WHAT TO WORK ON:
Where a line holds the word "reject", copy it from the records.

INFORMATION:
Lemma computeFinalResults_run ch p d et opts :
  finishable opts -> IP_VoteOpts p = Some opts -> IP_Envelope p = Some et ->
  Forall (tractable p et opts) (WalkEnvelopes ch (IP_ID p) d) ->
  computeFinalResults ch p d =
    (d, Ok (final_results ch p et opts (omap (valid_ballot p et opts) (WalkEnvelopes ch (IP_ID p) d)))).
Proof.
  intros Hf Ho He Htr. pose proof (final_start_tallying ch p et opts Hf He) as Ht. destruct Hf as (Hr & Hc & Hv).
  unfold computeFinalResults. rewrite Ho. erewrite bind_run_Ok by reflexivity.
  erewrite bind_run_Ok.
  2: { unfold reject, check. destruct (Z.eqb_spec (MaxCount opts) 0), (Z.eqb_spec (MaxValue opts) 0); try lia. reflexivity. }
  erewrite bind_run_Ok.
  2: { unfold reject, check. destruct (Z.ltb_spec MaxQuestions (MaxCount opts)), (Z.ltb_spec MaxOptions (MaxValue opts));
         try lia. reflexivity. }
  erewrite bind_run_Ok by reflexivity. rewrite (count_envelopes_run p et opts) by done. unfold mret, gom_ret.
  unfold final_results. do 3 f_equal.
  set (bs := omap _ _). pose proof (nvotes_run bs 0) as Hn. rewrite Z.add_0_l in Hn. rewrite <- Hn. symmetry. apply u64_id.
  clear. assert (Hgen : forall n, is_u64 n -> is_u64 (foldl (fun n _ => u64 (n + 1)) n bs)); [|by apply Hgen].
  induction bs as [|b bs IH]; intros n Hn; [done|]. apply IH, u64_range.
Qed.

Lemma final_results_good ch p et opts ballots :
  finishable opts -> IP_Envelope p = Some et -> is_u32 (ch_Height ch) ->
  tallying opts et (final_results ch p et opts ballots) /\ row_shape opts (final_results ch p et opts ballots) /\
  R_ProcessID (final_results ch p et opts ballots) = IP_ID p /\
  R_Signatures (final_results ch p et opts ballots) = [] /\ R_Final (final_results ch p et opts ballots) = true.
Proof.
  intros Hf He Hh. pose proof (final_start_tallying ch p et opts Hf He) as Ht.
  pose proof (foldl_count_tallying et opts ballots _ Ht) as Ht'.
  assert (Hsame : forall r, R_ProcessID (foldl (count et opts) r ballots) = R_ProcessID r /\
    R_Signatures (foldl (count et opts) r ballots) = R_Signatures r /\
    R_Final (foldl (count et opts) r ballots) = R_Final r /\
    R_BlockHeight (foldl (count et opts) r ballots) = R_BlockHeight r /\
    (shaped (Z.to_nat (MaxCount opts)) (Z.to_nat (MaxValue opts + 1)) (R_Votes r) -> tallying opts et r ->
     shaped (Z.to_nat (MaxCount opts)) (Z.to_nat (MaxValue opts + 1)) (R_Votes (foldl (count et opts) r ballots)))).
  { clear. induction ballots as [|b bs IH]; intros r; [by split_and!|]. cbn [foldl].
    destruct (IH (count et opts r b)) as (-> & -> & -> & -> & Hs). split_and!; try done.
    intros Hr Ht. apply Hs; [by apply count_shaped|by apply count_tallying]. }
  destruct (Hsame (final_start ch p opts)) as (Hi & Hsg & Hfi & Hbh & Hsh).
  split; [split; apply Ht'|]. split; [|unfold final_results; cbn; by rewrite Hi, Hsg, Hfi].
  split_and!; [apply Hf| |apply u64_range|cbn; by rewrite Hbh].
  apply Hsh; [|done]. apply NewEmptyVotes_shaped; destruct Hf as (_ & ? & ?); lia.
Qed.

Lemma ResultsFromDB_ready opts et row r r' :
  ResultsFromDB row = Ok (Some r) -> tallying opts et r' -> row_shape opts r' ->
  R_ProcessID r' = R_ProcessID r -> R_EnvelopeType r' = R_EnvelopeType r -> R_VoteOpts r' = R_VoteOpts r ->
  R_Signatures r' = [] -> R_Final r' = true ->
  ResultsFromDB (row_ready (encodeVotes (R_Votes r')) (big_String (R_Weight r')) (i64 (R_EnvelopeHeight r'))
    (joinHexBytes (R_Signatures r')) (R_BlockHeight r') row) = Ok (Some r').
Proof.
  intros Hrow Ht Hs Hid Het Hop Hsig Hfin. pose proof (shape_decodes _ _ _ Ht Hs) as Hdec.
  destruct Hs as (_ & _ & Hh & Hb). rewrite Hsig. unfold ResultsFromDB in *. cbn in *.
  destruct (hexSplit (DB_ResultsSignatures row)) as [sigs|e|w]; cbn in *; try done.
  destruct (unmarshal (DB_EnvelopePb row)) as [et'|]; [|done]. injection Hrow as <-. cbn in *.
  change (hexSplit "") with (Ok (A := list bytes) []). cbn [mbind outcome_bind]. do 2 f_equal.
  apply results_ext; cbn; try done; [by rewrite decodeBigint_String|by apply u64_i64|by apply u32_id].
Qed.

Lemma ComputeResult_indexed ch pid opts et r s :
  indexed pid opts et r (idb s) -> finishable opts -> is_u32 (ch_Height ch) ->
  (forall p, IP_ID p = pid -> IP_VoteOpts p = Some opts -> IP_Envelope p = Some et ->
     ProcessInfo true pid (idb s) = (idb s, Ok p) -> Forall (tractable p et opts) (WalkEnvelopes ch pid (idb s))) ->
  exists p s', ProcessInfo true pid (idb s) = (idb s, Ok p) /\ ComputeResult true ch pid s = (s', Ok tt) /\
    let rf := final_results ch p et opts (omap (valid_ballot p et opts) (WalkEnvelopes ch pid (idb s))) in
    indexed pid opts et rf (idb s') /\ same_others pid (idb s) (idb s') /\ same_rest (idb s) (idb s') /\
    notified s' = notified s ++ [OnComputeResults rf p (ch_Height ch)].
Proof.
  intros Hi Hf Hh Htr. destruct (indexed_info _ _ _ _ _ Hi) as (p & Hp & Ho & He & Hid & row & Hrow & Hpr).
  specialize (Htr p Hid Ho He Hp). destruct Hi as [Hres Hrid Hpr0 (row0 & Hrow0 & Hr0) Ht Hs].
  rewrite Hrow in Hrow0. injection Hrow0 as <-.
  set (rf := final_results ch p et opts (omap (valid_ballot p et opts) (WalkEnvelopes ch pid (idb s)))).
  destruct (final_results_good ch p et opts
    (omap (valid_ballot p et opts) (WalkEnvelopes ch pid (idb s))) Hf He Hh) as (Htf & Hsf & Hidf & Hsg & Hfin).
  fold rf in Htf, Hsf, Hidf, Hsg, Hfin.
  destruct (t_find (KBytes pid) (bh_processes (idb s))) as [p0|] eqn:Ep; [|done].
  set (d1 := set_bh_processes (t_put (KBytes pid) (with_ready p0) (bh_processes (idb s))) (idb s)).
  set (row' := row_ready (encodeVotes (R_Votes rf)) (big_String (R_Weight rf)) (i64 (R_EnvelopeHeight rf))
                 (joinHexBytes (R_Signatures rf)) (R_BlockHeight rf) row).
  set (d2 := set_sql_processes (t_put (KBytes pid) row' (sql_processes d1)) d1).
  set (d3 := set_bh_results (t_put (KBytes pid) rf (bh_results d2)) d2).
  exists p, (set_notified (notified s ++ [OnComputeResults rf p (ch_Height ch)]) (set_idb d3 s)).
  split; [done|]. split; [|cbv zeta; fold rf; split; [|split; [|by split_and!]]].
  - unfold ComputeResult. erewrite bind_run_Ok.
    2: { unfold wrapping. rewrite (on_idb_run _ s _ _ Hp), set_idb_same. reflexivity. }
    erewrite bind_run_Ok.
    2: { erewrite on_idb_run, set_idb_same; [reflexivity|].
         rewrite (computeFinalResults_run ch p (idb s) et opts Hf Ho He) by (by rewrite Hid).
         rewrite Hid. reflexivity. }
    fold rf. erewrite bind_run_Ok.
    2: { apply replacing_Ok, on_idb_run, query_Ok. by eapply tbl_update_run. }
    fold d1. erewrite bind_run_Ok.
    2: { apply on_idb_run. unfold SetProcessResultsReady, sql_update. eapply tbl_update_run; [exact Hrow|reflexivity]. }
    erewrite bind_run_Ok by (apply on_idb_run, query_Ok, tbl_put_run). done.
  - split; [cbn; by rewrite find_put, decide_True|congruence|cbn; by rewrite find_put, decide_True| |done|done].
    exists row'. split; [unfold d3, d2; cbn; by rewrite find_put, decide_True|].
    apply (ResultsFromDB_ready opts et row r); try done; [congruence|by rewrite (ta_type _ _ _ Htf), (ta_type _ _ _ Ht)
      |by rewrite (ta_opts _ _ _ Htf), (ta_opts _ _ _ Ht)].
  - intros pid' Hne. cbn. rewrite !find_put, !decide_False by congruence. done.
Qed.

End databases.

EXERCISE ANSWER:
  2: { unfold reject, check. destruct (Z.eqb_spec (MaxCount opts) 0), (Z.eqb_spec (MaxValue opts) 0); try lia. reflexivity. }
  2: { unfold reject, check. destruct (Z.ltb_spec MaxQuestions (MaxCount opts)), (Z.ltb_spec MaxOptions (MaxValue opts));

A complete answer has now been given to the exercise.